REQUIREMENT
An exact restatement of the records below is expected.

Collected data
•••
(* ===== verification/_CoqProject ===== *)
-Q . S2P
Prelude.v
Float64.v
MemCensus.v
MemGov.v
Bytes.v
Sha1.v
KvFile.v
KvPolicy.v
KvFs.v
KvEvict.v
KvLookup.v
KvStore.v
KvRestore.v
KvRoundtrip.v
Json.v
JsonText.v
Route.v
JobQueue.v
QueueLive.v
Text.v
Stream.v
ToolText.v
ToolParse.v
ToolHermes.v
ToolTotal.v
ToolEscape.v
ToolRoundtrip.v
ToolGate.v
DList.v
ToolMem.v
ContRegistry.v
ContInv.v
ContOps.v
ContPublish.v
ToolReplay.v
ContReplay.v
ContPolicy.v
ContSafety.v
ContTheorems.v
ToolMap.v
ToolMapSpec.v
ToolMapTheorems.v
StrTable.v
Bpe.v
BpeSpec.v
PreTok.v
PreTokSpec.v
ChatTok.v
ChatMsg.v
TokSpec.v
TokTheorems.v
Images.v
ImageUse.v
ImageKey.v
Http.v
HttpSpec.v
HttpTheorems.v
DistWire.v
DistFloat.v
DistWireSpec.v
DistRoute.v
DistRouteSpec.v
DistWork.v
DistEval.v
DistEvalSpec.v
DistTheorems.v
Gguf.v
GgufSpec.v
GgufModel.v
GgufText.v
GgufTheorems.v
Vocab.v
VocabTheorems.v
MsgJson.v
MsgRef.v
MsgTheorems.v
Ple.v
PleSpec.v
PleCache.v
PleTheorems.v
•••
RESPONSE BELOW
(* ===== verification/_CoqProject ===== *)
-Q . S2P
Prelude.v
Float64.v
MemCensus.v
MemGov.v
Bytes.v
Sha1.v
KvFile.v
KvPolicy.v
KvFs.v
KvEvict.v
KvLookup.v
KvStore.v
KvRestore.v
KvRoundtrip.v
Json.v
JsonText.v
Route.v
JobQueue.v
QueueLive.v
Text.v
Stream.v
ToolText.v
ToolParse.v
ToolHermes.v
ToolTotal.v
ToolEscape.v
ToolRoundtrip.v
ToolGate.v
DList.v
ToolMem.v
ContRegistry.v
ContInv.v
ContOps.v
ContPublish.v
ToolReplay.v
ContReplay.v
ContPolicy.v
ContSafety.v
ContTheorems.v
ToolMap.v
ToolMapSpec.v
ToolMapTheorems.v
StrTable.v
Bpe.v
BpeSpec.v
PreTok.v
PreTokSpec.v
ChatTok.v
ChatMsg.v
TokSpec.v
TokTheorems.v
Images.v
ImageUse.v
ImageKey.v
Http.v
HttpSpec.v
HttpTheorems.v
DistWire.v
DistFloat.v
DistWireSpec.v
DistRoute.v
DistRouteSpec.v
DistWork.v
DistEval.v
DistEvalSpec.v
DistTheorems.v
Gguf.v
GgufSpec.v
GgufModel.v
GgufText.v
GgufTheorems.v
Vocab.v
VocabTheorems.v
MsgJson.v
MsgRef.v
MsgTheorems.v
Ple.v
PleSpec.v
PleCache.v
PleTheorems.v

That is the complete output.